Mr Albanese has been in Phnom Penh attending the East Asia and ASEAN-Australia summits.
US President Joe Biden is seeking "constructive" talks on climate when he meets Chinese President Xi Jinping on Monday at the sidelines of the G20.
Meanwhile speculation is rife, after a short meeting with Chinese premier Li Keqiang in Cambodia, that Mr Albanese may be about to become the first Australian leader in five years to have a formal sit down meeting with President Xi.
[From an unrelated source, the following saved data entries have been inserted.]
(** ** Programs and the commits they make *)

Fixpoint dbind {A B} (p : DProg A) (f : A -> DProg B) : DProg B :=
  match p with
  | DRet x => f x
  | DMint k => DMint (fun id => dbind (k id) f)
  | DClock k => DClock (fun t => dbind (k t) f)
  | DQuery k broken => DQuery (fun db => dbind (k db) f) (dbind broken f)
  | DBegin k broken => DBegin (fun db => dbind (k db) f) (dbind broken f)
  | DCommit db k broken => DCommit db (dbind k f) (dbind broken f)
  | DRollback k => DRollback (dbind k f)
  | DObjPut key body k => DObjPut key body (fun ok => dbind (k ok) f)
  | DObjCopy from to k => DObjCopy from to (fun ok => dbind (k ok) f)
  | DObjDelete key k => DObjDelete key (fun ok => dbind (k ok) f)
  | DObjList k => DObjList (fun l => dbind (k l) f)
  | DSink m k => DSink m (dbind k f)
  end.

(** Every commit of [p] takes the index the transaction began with to one
    related to it; [held] is that index while a transaction is open. *)
Fixpoint commits {A} (R : DB -> DB -> Prop) (held : option DB) (p : DProg A) : Prop :=
  match p with
  | DRet _ => held = None
  | DMint k => forall id, commits R held (k id)
  | DClock k => forall t, commits R held (k t)
  | DQuery k broken => (forall db, commits R held (k db)) /\ commits R held broken
  | DBegin k broken => held = None /\ (forall db, commits R (Some db) (k db)) /\ commits R None broken
  | DCommit db' k broken => (exists db, held = Some db /\ R db db') /\ commits R None k /\ commits R None broken
  | DRollback k => held <> None /\ commits R None k
  | DObjPut _ _ k | DObjCopy _ _ k | DObjDelete _ k => forall ok, commits R held (k ok)
  | DObjList k => forall l, commits R held (k l)
  | DSink _ k => commits R held k
  end.

Section Generic.
Variable R : DB -> DB -> Prop.

Lemma commits_bind {A B} held (p : DProg A) (f : A -> DProg B) :
  commits R held p -> (forall x, commits R None (f x)) -> commits R held (dbind p f).
Proof using.
  revert held. induction p as [x|k IH|k IH|k IH br IHb|k IH br IHb|db k IH br IHb|k IH|? ? k IH|? ? k IH|? k IH|k IH|m k IH];
    cbn; intros held Hp Hf; try (by intros; apply IH).
  - by rewrite Hp.
  - destruct Hp. split; [|by apply IHb]. intros. by apply IH.
  - destruct Hp as (-> & Hk & Hb). split_and!; [done| |by apply IHb]. intros. by apply IH.
  - destruct Hp as (? & Hk & Hb). split_and!; [done|by apply IH|by apply IHb].
  - destruct Hp. split; [done|]. by apply IH.
Qed.

Lemma commits_discard {A} held keys (k : DProg A) : commits R held k -> commits R held (discard keys k).
Proof using. revert held. induction keys as [|key keys IH]; cbn; [done|]. intros held Hk _. by apply IH. Qed.

Lemma commits_emit {A} tr ms (x : A) : commits R None (emitPostAll tr ms x).
Proof using. induction ms as [|m ms IH]; cbn; by destruct tr. Qed.

Lemma commits_write {A} tr (body : Z -> Z -> DB -> TxOut A) keys :
  (forall now at_ db x ms db', body now at_ db = TxDone x ms db' -> R db (with_outbox tr ms db')) ->
  commits R None (write tr body keys).
Proof using.
  intros HR. unfold write. cbn. intros now. split_and!; [done| |by apply commits_discard].
  intros db at_. destruct (body now at_ db) as [e|x|x ms db'] eqn:E.
  - by apply commits_discard.
  - cbn. split; [done|]. by apply commits_discard.
  - cbn. split_and!; [eauto|apply commits_emit|by apply commits_discard].
Qed.

(** *** Worlds *)

(** At most one caller is in a transaction, on the index as it stands. *)
Definition orderly {A} (ps : list (DProg A)) (w : World) : Prop :=
  exists helds : list (option DB), Forall2 (fun h p => commits R h p) helds ps /\
    (if w_lock w then exists i, helds !! i = Some (Some (w_db w)) /\ forall j h, helds !! j = Some (Some h) -> j = i
     else Forall (fun h => h = None) helds).

Lemma orderly_start {A} (ps : list (DProg A)) w : w_lock w = false -> Forall (commits R None) ps -> orderly ps w.
Proof using.
  intros Hl Hps. exists (replicate (length ps) None). rewrite Hl. split.
  - induction Hps; cbn; by constructor.
  - by apply Forall_replicate.
Qed.

(** What a single step does to the transaction it belongs to. *)
Lemma dstep_held {A} (p p' : DProg A) w w' h :
  dstep p w p' w' -> commits R h p -> (w_lock w = false -> h = None) -> (forall db, h = Some db -> w_lock w = true /\ db = w_db w) ->
  exists h', commits R h' p' /\
    ((h' = h /\ w_lock w' = w_lock w /\ w_db w' = w_db w) \/
     (h = None /\ h' = Some (w_db w) /\ w_lock w = false /\ w_lock w' = true /\ w_db w' = w_db w) \/
     (h = Some (w_db w) /\ h' = None /\ w_lock w' = false /\ (w_db w' = w_db w \/ R (w_db w) (w_db w')))).
Proof using.
  intros Hs Hc Hn Hh. destruct Hs; cbn in Hc; try (exists h; split; [by try apply Hc|by left]).
  - exists (Some (w_db w)). destruct Hc as (-> & Hc & _). split; [apply Hc|]. right. left. done.
  - exists None. destruct Hc as (-> & _ & Hc). split; [done|]. by left.
  - destruct Hc as ((db0 & -> & HR) & Hc & _). destruct (Hh db0 eq_refl) as [Hl ->]. exists None. split; [done|]. right. right. cbn. auto.
  - destruct Hc as ((db0 & -> & _) & _ & Hc). destruct (Hh db0 eq_refl) as [Hl ->]. exists None. split; [done|]. right. right. cbn. auto.
  - destruct Hc as [Hne Hc]. destruct h as [db0|]; [|done]. destruct (Hh db0 eq_refl) as [Hl ->]. exists None. split; [done|].
    right. right. cbn. auto.
Qed.

Lemma orderly_step {A} (ps ps' : list (DProg A)) w w' :
  orderly ps w -> dpstep (ps, w) (ps', w') -> orderly ps' w' /\ (w_db w' = w_db w \/ R (w_db w) (w_db w')).
Proof using.
  intros (hs & HF & Hl) Hs. inversion Hs as [i ps0 p p' w0 w0' Hp Hst E1 E2]; subst. clear Hs.
  destruct (Forall2_lookup_r _ _ _ _ _ HF Hp) as (h & Hh & Hc).
  destruct (dstep_held p p' w w' h Hst Hc) as (h' & Hc' & Hcases).
  { intros El. rewrite El in Hl. by eapply (Forall_lookup_1 _ _ _ _ Hl). }
  { intros db ->. destruct (w_lock w) eqn:El.
    - destruct Hl as (j & Hj & Hu). rewrite (Hu _ _ Hh) in Hh. rewrite Hj in Hh. by injection Hh as <-.
    - by apply (Forall_lookup_1 _ _ _ _ Hl) in Hh. }
  assert (Hlen : i < length hs) by by eapply lookup_lt_Some.
  split; [|naive_solver]. exists (<[i := h']> hs). split; [by apply Forall2_insert|].
  destruct Hcases as [(-> & -> & ->)|[(-> & -> & El & -> & ->)|(-> & -> & -> & _)]].
  - by rewrite list_insert_id.
  - rewrite El in Hl. exists i. rewrite list_lookup_insert_eq by done. split; [done|]. intros j h Hj.
    destruct (decide (j = i)) as [|Hne]; [done|]. rewrite list_lookup_insert_ne in Hj by done. by apply (Forall_lookup_1 _ _ _ _ Hl) in Hj.
  - apply Forall_lookup_2. intros j h Hj. destruct (decide (j = i)) as [->|Hne].
    + rewrite list_lookup_insert_eq in Hj by done. by injection Hj as <-.
    + rewrite list_lookup_insert_ne in Hj by done. destruct h as [h|]; [|done]. destruct (w_lock w).
      * destruct Hl as (j0 & Hj0 & Hu). rewrite (Hu _ _ Hh) in Hne. by rewrite (Hu _ _ Hj) in Hne.
      * by apply (Forall_lookup_1 _ _ _ _ Hl) in Hj.
Qed.

Lemma runs_commit {A} (ps ps' : list (DProg A)) w w' :
  Forall (commits R None) ps -> w_lock w = false -> rtc dpstep (ps, w) (ps', w') -> rtc R (w_db w) (w_db w').
Proof using.
  intros Hps Hl Hr. pose proof (orderly_start ps w Hl Hps) as Ho. clear Hps Hl.
  remember (ps, w) as s eqn:Es. remember (ps', w') as s' eqn:Es'. revert ps w Es Ho.
  induction Hr as [s|s [ps1 w1] s2 Hst Hr IH]; intros ps w -> Ho.
  - injection Es' as <- <-. apply rtc_refl.
  - destruct (orderly_step _ _ _ _ Ho Hst) as [Ho1 [E|HR]].
    + rewrite <- E. by apply (IH Es' ps1 w1).
    + eapply rtc_l; [exact HR|]. by apply (IH Es' ps1 w1).
Qed.
End Generic.

Lemma commits_mono {A} (R1 R2 : DB -> DB -> Prop) held (p : DProg A) :
  (forall db db', R1 db db' -> R2 db db') -> commits R1 held p -> commits R2 held p.
Proof.
  intros HR. revert held. induction p as [x|k IH|k IH|k IH br IHb|k IH br IHb|db k IH br IHb|k IH|? ? k IH|? ? k IH|? k IH|k IH|m k IH];
    cbn; intros held; try done; try (by intros; apply IH).
  - intros []. split; [|by apply IHb]. intros. by apply IH.
  - intros (? & ? & ?). split_and!; [done| |by apply IHb]. intros. by apply IH.
  - intros ((db0 & ? & ?) & ? & ?). split_and!; [eauto|by apply IH|by apply IHb].
  - intros []. split; [done|]. by apply IH.
Qed.

(** A run of one program alone is a run. *)
Lemma dalone_run {A} (p : DProg A) : forall ids w x w', dalone ids p w = Some (x, w') -> rtc dpstep ([p], w) ([DRet x], w').
Proof.
  assert (Hs : forall (p p' : DProg A) w w1 s, dstep p w p' w1 -> rtc dpstep ([p'], w1) s -> rtc dpstep ([p], w) s).
  { intros p1 p2 w w1 s Hd Hr. eapply rtc_l; [|exact Hr]. by eapply (dpstep_at 0 [p1] p1 p2). }
  induction p as [y|k IH|k IH|k IH br IHb|k IH br IHb|db k IH br IHb|k IH|key body k IH|from to k IH|key k IH|k IH|m k IH];
    cbn; intros ids w x w' E.
  - injection E as <- <-. apply rtc_refl.
  - destruct ids as [|id ids]; [done|]. destruct (_ || _) eqn:Ec; [done|]. apply orb_false_iff in Ec as [E1%bool_decide_eq_false E2%negb_false_iff].
    eapply Hs; [by constructor|]. by eapply IH.
  - eapply Hs; [by apply (ds_clock (w_time w))|]. by eapply IH.
  - eapply Hs; [by constructor|]. by eapply IH.
  - destruct (w_lock w) eqn:El; [done|]. eapply Hs; [by constructor|]. by eapply IH.
  - eapply Hs; [by constructor|]. by eapply IH.
  - eapply Hs; [by constructor|]. by eapply IH.
  - eapply Hs; [by constructor|]. by eapply IH.
  - destruct (w_objects w !! from) as [o|] eqn:Eo; (eapply Hs; [by constructor|]; by eapply IH).
  - eapply Hs; [by constructor|]. by eapply IH.
  - eapply Hs; [by constructor|]. by eapply IH.
  - eapply Hs; [by constructor|]. by eapply IH.
Qed.

(** ** The index transactions *)

(** The rows of a copy inserted one after the other. *)
Fixpoint insert_all (rows : list Resource) (db : DB) : option DB :=
  match rows with
  | [] => Some db
  | r :: rows => match insertResource r db with Some db => insert_all rows db | None => None end
  end.

Section Txn.
Context `{Unicode} `{Collation} `{Platform}.
Variable lim : Limits.
Variable tr : bool.
(** The moves the callers ask for, by normalized source and destination. *)
Variable fit : string -> string -> Prop.
(** The tombstone retentions they sweep with, in seconds; one of 0 or less
    purges nothing. *)
Variable purging : Z -> Prop.

Definition normal_path (p : string) : Prop := exists p0, NormalizePath p0 = inl p.

(** [made] pairs the rows read with their copies. *)
Definition copies_of (collID from to : string) (token now : Z) (rows : list Resource) (made : list (Resource * Resource)) : Prop :=
  Forall2 (fun r rc => rc.1 = r /\ exists cp, rc.2 = copy_row collID from to cp token now r) rows made.
Lemma delete_Inv cid find o now at_ db x ms db' :
  (forall r, find db = Some r -> (exists id, resources db !! id = Some r) /\ live_in cid r = true) ->
  Inv db -> delete_tx cid find o now at_ db = TxDone x ms db' -> Inv db'.
Proof.
  intros Hf HI. unfold delete_tx. destruct (lockCollection db cid) as [c|] eqn:Hlock; [|done].
  destruct (find db) as [r|]; [|done]. destruct (Hf r eq_refl) as [Hr Hl]. destruct (checkPreconditions _ _ _ _); [done|].
  destruct (tombstoneSubtree _ _ _ _ _ _) as [[n bytes] db1] eqn:Htomb. intros [= _ _ <-].
  apply lockCollection_inl in Hlock as [Hcoll Hdel]. destruct HI as [Hk Hck HC HL]. assert (Hcid : cID c = cid) by by apply Hck.
  assert (Hlive : cLive c = true) by (unfold cLive; by rewrite Hdel).
  destruct (HC cid c Hcoll Hlive) as [Ht (HB & HN & HM)].
  destruct (tombstone_ok _ _ _ _ _ _ _ _ Ht Hr Hl Htomb) as (Ht' & Hs & EB & EN & Ecoll & Hkeep & _).
  match goal with |- Inv (advance ?c1 _ _) => destruct (advance_collections c1 now db1 c) as [E1 E2] end.
  { cbn. by rewrite Ecoll, Hcid. }
  assert (HB0 : (0 <= rows_bytes (resources db1) cid)%Z).
  { apply msum_nonneg. intros id r0 Hr0. destruct (live_in cid r0) eqn:E; [|done]. by apply (t_ok _ _ Ht' id). }
  assert (HN0 : (0 <= rows_count (resources db1) cid)%Z).
  { apply msum_nonneg. intros id r0 _. by destruct (live_in cid r0). }
  eapply (Inv_step db _ cid c _ (Build_Inv db Hk Hck HC HL) Hcoll); [| |rewrite E1, Hcid, Ecoll; reflexivity|..]; rewrite ?E2.
  - done.
  - done.
  - unfold keyed. rewrite E2. unfold tombstoneSubtree in Htomb. injection Htomb as _ _ <-. by apply keyed_update.
  - done.
  - done.
  - unfold counted. cbn. rewrite Hcid in *. split_and!; [lia..|]. intros id r0 Hr0 [Hc0 Hl0]%live_in_spec.
    destruct (Hkeep id r0 Hr0 Hl0) as [Hr1 _]. specialize (HM id r0 Hr1). rewrite live_in_spec in HM. specialize (HM (conj Hc0 Hl0)). lia.
Qed.

(** ** Replacing a destination *)

Lemma replace_ok db c cid to overwrite now at_ ms c' db' :
  keyed db -> tree (resources db) cid -> cID c = cid -> replaceDestination db c to overwrite now at_ = inl (ms, c', db') ->
  keyed db' /\ tree (resources db') cid /\ same_elsewhere cid (resources db) (resources db') /\
  (BytesUsed c' - BytesUsed c = rows_bytes (resources db') cid - rows_bytes (resources db) cid)%Z /\
  (ResourceCount c' - ResourceCount c = rows_count (resources db') cid - rows_count (resources db) cid)%Z /\
  collections db' = collections db /\ SyncToken c' = SyncToken c /\ cID c' = cid /\
  (forall id r, resources db' !! id = Some r -> live r = true -> resources db !! id = Some r) /\
  (forall id r, resources db !! id = Some r -> ~ (exists k, subtree cid to k r = true) -> resources db' !! id = Some r) /\
  (forall id r, resources db !! id = Some r -> live_in cid r = true -> resources db' !! id <> Some r ->
     Path r = to \/ like char_eq (LikePrefix to) (Path r) = true /\ forall q, live_in cid q = true ->
       like char_eq (LikePrefix to) (Path q) = true -> forall id', resources db' !! id' <> Some q).
Proof.
  intros Hk Ht Hid. unfold replaceDestination. rewrite Hid. destruct (getResourceQ db cid to) as [x|] eqn:Hq.
  - destruct overwrite; [|done]. cbn [negb]. destruct (tombstoneSubtree _ _ _ _ _ _) as [[n bytes] db1] eqn:Htomb. intros [= _ <- <-].
    apply (getResourceQ_row _ _ _ _ Hk) in Hq as (Hx & Hc & <- & Hl). assert (Hxl : live_in cid x = true) by by apply live_in_spec.
    assert (Hex : exists id, resources db !! id = Some x) by eauto.
    destruct (tombstone_ok _ _ _ _ _ _ _ _ Ht Hex Hxl Htomb) as (Ht' & Hs & EB & EN & Ecoll & Hkeep & Hkeep').
    split_and!; try done.
    + unfold tombstoneSubtree in Htomb. injection Htomb as _ _ <-. by apply keyed_update.
    + cbn. lia.
    + cbn. lia.
    + intros id r Hr Hlr. by apply (Hkeep id r Hr Hlr).
    + intros id r Hr Hn. apply (Hkeep' id r Hr). apply not_true_iff_false. intros E. apply Hn. eauto.
    + intros id r Hr Hlr Hgone. destruct (subtree cid (Path x) (rKind x) r) eqn:E; [|by destruct Hgone; apply Hkeep'].
      unfold subtree in E. apply orb_true_iff in E as [E|E].
      * left. unfold at_path in E. rewrite !andb_true_iff, !String.eqb_eq in E. naive_solver.
      * right. apply andb_true_iff in E as [Hdir E]. unfold below in E. apply andb_true_iff in E as [_ E]. split; [done|].
        intros q Hql Hqb id' Hq'. pose proof Hql as [Hqc Hqv]%live_in_spec. destruct (Hkeep id' q Hq' Hqv) as [_ F].
        unfold subtree, below in F. rewrite Hdir, Hqc, String.eqb_refl, Hqv, Hqb in F. by rewrite orb_true_r in F.
  - intros [= <- <- <-]. split_and!; try done; try lia.
Qed.
(* ===== verification/DriveEvents.v ===== *)
(** * Drive: the event stream

    A transactional sink writes each mutation's events in the mutation's own
    transaction.  A consumer that indexes files and only reads these events, a
    directory's move or delete included, holds exactly the live files. *)

From Stdlib Require Import Ascii String ZArith Lia Bool.
From stdpp Require Import base tactics list strings gmap sorting relations.
From S2P Require Import Prelude GoStrings GoJson GoPath Opname DrivePath Drive DriveRows DriveTxn DriveTree DriveInv DriveSync.

#[local] Open Scope string_scope.

(** ** The consumer *)

(** What an indexer keeps of a file: its collection, path, etag, size and type. *)
Record FileInfo := mkInfo { fColl : string; fPath : string; fETag : string; fSize : Z; fType : string }.

Definition file_info (r : Resource) : FileInfo := mkInfo (CollectionID r) (Path r) (rETag r) (rSize r) (rType r).
Definition event_info (m : Mutation) : FileInfo := mkInfo (mCollID m) (mPath m) (mETag m) (mSize m) (mType m).

(** What an event says of its resource; directories are nothing to index. *)
Definition told (m : Mutation) : option FileInfo :=
  match mEvent m with EventResourceDeleted => None | _ => Some (event_info m) end.
Definition apply_event (seen : gmap string FileInfo) (m : Mutation) : gmap string FileInfo :=
  if is_dir (mKind m) then seen else partial_alter (fun _ => told m) (mID m) seen.

(** The live file under an id. *)
Definition shown (m : Rows) (id : string) : option FileInfo :=
  match m !! id with Some r => if live r && is_file r then Some (file_info r) else None | None => None end.

(** [seen] is right about collection [cid]. *)
Definition mirrors (cid : string) (seen : gmap string FileInfo) (m : Rows) : Prop :=
  forall id v, fColl v = cid -> seen !! id = Some v <-> shown m id = Some v.

Definition file_event (m : Mutation) : Prop := mKind m = KindFile.

Lemma replay_lookup ms : forall seen, NoDup (mID <$> ms) ->
  (forall m, m ∈ ms -> file_event m -> foldl apply_event seen ms !! mID m = told m) /\
  (forall id, (forall m, m ∈ ms -> file_event m -> mID m <> id) -> foldl apply_event seen ms !! id = seen !! id).
Proof.
  induction ms as [|m0 ms IH]; intros seen Hnd; [split; [by intros m ?%elem_of_nil|done]|].
  cbn in Hnd. apply NoDup_cons in Hnd as [Hn Hnd]. destruct (IH (apply_event seen m0) Hnd) as [IH1 IH2]. cbn [foldl]. split.
  - intros m [->|Hin]%elem_of_cons Hf; [|by apply IH1]. rewrite IH2.
    + unfold apply_event. rewrite Hf. cbn. by rewrite lookup_partial_alter_eq.
    + intros m1 Hin _ E. apply Hn. rewrite <- E. by apply list_elem_of_fmap_2.
  - intros id Hne. rewrite IH2 by (intros m Hin; apply Hne; by right). unfold apply_event. destruct (mKind m0) eqn:Hk; [|done]. cbn.
    rewrite lookup_partial_alter_ne; [done|]. apply Hne; [left|done].
Qed.

(** ** Events that tell what changed *)

(** [ms], all of collection [cid] at [token] and of distinct rows, say what
    became of every file that changed from [m] to [m']. *)
Record tells (cid : string) (token : Z) (ms : list Mutation) (m m' : Rows) : Prop := {
  te_ids : NoDup (mID <$> ms);
  te_rows : forall e, e ∈ ms -> mCollID e = cid /\ mSeq e = token /\ exists r, m' !! mID e = Some r /\ CollectionID r = cid;
  te_files : forall e, e ∈ ms -> file_event e -> shown m' (mID e) = told e;
  te_rest : forall id, (forall e, e ∈ ms -> file_event e -> mID e <> id) -> shown m' id = shown m id }.

Lemma tells_nil cid token m : tells cid token [] m m.
Proof. split; [constructor|by intros e ?%elem_of_nil|by intros e ?%elem_of_nil|done]. Qed.

Lemma tells_app cid token ms1 ms2 m m1 m2 :
  tells cid token ms1 m m1 -> tells cid token ms2 m1 m2 ->
  (forall e1 e2, e1 ∈ ms1 -> e2 ∈ ms2 -> mID e1 <> mID e2) ->
  (forall id r, m1 !! id = Some r -> exists r', m2 !! id = Some r' /\ CollectionID r' = CollectionID r) ->
  tells cid token (ms1 ++ ms2) m m2.
Proof.
  intros [I1 R1 F1 O1] [I2 R2 F2 O2] Hd Hp. split.
  - rewrite fmap_app. apply NoDup_app. split_and!; [done| |done]. intros id (e1 & -> & H1)%list_elem_of_fmap (e2 & E & H2)%list_elem_of_fmap.
    by apply (Hd e1 e2).
  - intros e [He|He]%elem_of_app; [|by apply R2]. destruct (R1 e He) as (? & ? & r & Hr & Hc). split_and!; [done..|].
    destruct (Hp _ _ Hr) as (r' & Hr' & E). exists r'. split; [done|congruence].
  - intros e [He|He]%elem_of_app Hf; [|by apply F2]. rewrite <- (F1 e He Hf). apply O2. intros e2 He2 _ E. by apply (Hd e e2).
  - intros id Hne. rewrite O2 by (intros e He; apply Hne, elem_of_app; by right). apply O1. intros e He. apply Hne, elem_of_app. by left.
Qed.

Lemma mirrors_step cid0 cid token ms m m' seen :
  tells cid token ms m m' -> mirrors cid0 seen m -> mirrors cid0 (foldl apply_event seen ms) m'.
Proof.
  intros [Hi _ Hf Ho] Hm id v Hv. destruct (replay_lookup ms seen Hi) as [R1 R2].
  destruct (decide (Exists (fun e => file_event e /\ mID e = id) ms)) as [(e & He & Hfe & <-)%Exists_exists|Hn].
  - by rewrite (R1 e He Hfe), (Hf e He Hfe).
  - assert (Hne : forall e, e ∈ ms -> file_event e -> mID e <> id).
    { intros e He Hfe E. apply Hn, Exists_exists. by exists e. }
    rewrite (R2 id Hne), (Ho id Hne). by apply Hm.
Qed.

(** ** The events the code builds *)

Lemma NoDup_filtered {A} (f : A -> string) (P : A -> Prop) `{forall x, Decision (P x)} l : NoDup (f <$> l) -> NoDup (f <$> filter P l).
Proof.
  induction l as [|x l IH]; [done|]. rewrite fmap_cons, filter_cons. intros [Hn Hnd]%NoDup_cons. destruct (decide (P x)); [|by apply IH].
  rewrite fmap_cons. apply NoDup_cons. split; [|by apply IH]. intros (y & Ey & [_ Hy]%list_elem_of_filter)%list_elem_of_fmap. apply Hn. rewrite Ey. by apply list_elem_of_fmap_2.
Qed.

Lemma elem_of_below_files e c rows at_ m : m ∈ below_files e c rows at_ <-> exists r, m = fileMutation e c r at_ /\ rKind r = KindFile /\ r ∈ rows.
Proof.
  unfold below_files. rewrite list_elem_of_fmap. split.
  - intros (r & -> & [Hf Hr]%list_elem_of_filter). exists r. split_and!; [done| |done]. unfold is_file in Hf. by destruct (rKind r).
  - intros (r & -> & Hk & Hr). exists r. split; [done|]. apply list_elem_of_filter. split; [|done]. unfold is_file. by rewrite Hk.
Qed.

Lemma ids_below_files e c rows at_ : mID <$> below_files e c rows at_ = ResourceID <$> filter (fun r => is_file r = true) rows.
Proof. unfold below_files. by rewrite <- list_fmap_compose. Qed.
(** * A shallow embedding of [WeatherMCPClient] (src/mcp_stdio_client.py)

    The client is a thin router in front of an MCP session: it lists the
    operations the server advertises, decides from the user's text which of
    the two weather operations to call, and renders whatever comes back as
    text.  The embedding follows the Python source method by method:

    - text is [string]; [lower], [upper], [isalpha], [strip] and [len] are
      the [str] methods of Python, on the ASCII range;
    - the local dict [location_coords] is an association list in the order
      of the source literal (the help text enumerates its keys in order);
      coordinates are binary64 floats, as in Python;
    - a method is a computation in a state-and-exception monad [M]: the state
      is the peer at the other end of the session together with the log of
      everything the client has asked of it; [try ... except Exception] is
      [try_except];
    - the peer is an arbitrary state machine ([Remote]): every theorem
      quantifies over all of them.

    [print] calls write to standard output only; no return value and no
    request depends on them, and they are left out of the model. *)

From Stdlib Require Import String Ascii List Arith Bool Lia.
From Stdlib Require Import Floats.PrimFloat.
Import ListNotations.

Set Warnings "-inexact-float".
Local Open Scope string_scope.

(* ===================================================================== *)
(** ** Python's [str] methods used by the client *)
(* ===================================================================== *)

Module Py.

(** Characters are the 8-bit [ascii] of Rocq, read as code points.  On
    0..127 the definitions below are Python's; the codes above are treated
    as caseless and non-alphabetic (in a UTF-8 source literal they are the
    bytes of a symbol such as the cross mark of the error messages). *)

Definition code (c : ascii) : nat := nat_of_ascii c.

Definition between (lo hi : nat) (c : ascii) : bool :=
  ((lo <=? code c)%nat && (code c <=? hi)%nat)%bool.

Definition is_upper_char : ascii -> bool := between 65 90.
Definition is_lower_char : ascii -> bool := between 97 122.

Definition isalpha_char (c : ascii) : bool :=
  is_upper_char c || is_lower_char c.

(** [str.isspace] on one ASCII character: TAB, LF, VT, FF, CR, the four
    separators FS, GS, RS, US, and the space. *)
Definition isspace_char (c : ascii) : bool :=
  between 9 13 c || between 28 32 c.

Definition lower_char (c : ascii) : ascii :=
  if is_upper_char c then ascii_of_nat (code c + 32) else c.

Definition upper_char (c : ascii) : ascii :=
  if is_lower_char c then ascii_of_nat (code c - 32) else c.

Fixpoint map_chars (f : ascii -> ascii) (s : string) : string :=
  match s with
  | EmptyString => EmptyString
  | String c s' => String (f c) (map_chars f s')
  end.

Fixpoint all_chars (p : ascii -> bool) (s : string) : bool :=
  match s with
  | EmptyString => true
  | String c s' => p c && all_chars p s'
  end.

(** [s.lower()], [s.upper()], [len(s)] *)
Definition lower : string -> string := map_chars lower_char.
Definition upper : string -> string := map_chars upper_char.
Definition len : string -> nat := String.length.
Australia has been in the diplomatic deep freeze since 2019 with the Chinese leadership incensed by calls for an independent investigation into the source of COVID-19. At the centre of the trade pain has been $20 billion in sanctions on Australian goods including barley, wine, cotton and lobster.
At the B20, Mr Albanese will praise the G20 grouping as being "made for these moments and built for these challenges.
"Founded on the unifying principle of multilateralism: that we can achieve far more together than we ever will alone," he is expected to say.
"So, yes, we can 'recover together and recover stronger'".
The Prime Minister is to talk up Australia's broad wish to be a "renewable energy superpower", one that is working to grow its clean energy export industry. He is to say technology, skills, research, jobs, investment, infrastructure, or trade can be drawn together to make a difference.
"The challenge and the opportunity that can draw all these threads together is responding to climate change," Mr Albanese is expected to say.
"Above all, we are committed to co-operating with other nations to help reduce their emissions, grow their economies and improve living standards. Because just as none of us are immune from the global challenge of climate change, all of us have a part to play in the solution."
The trip to Bali is Mr Albanese's seventh official visit to Indonesia, and his second as Prime Minister. He made Indonesia the target of his second overseas trip after the May election, following his immediate trip to Japan for the Quad Leaders Summit.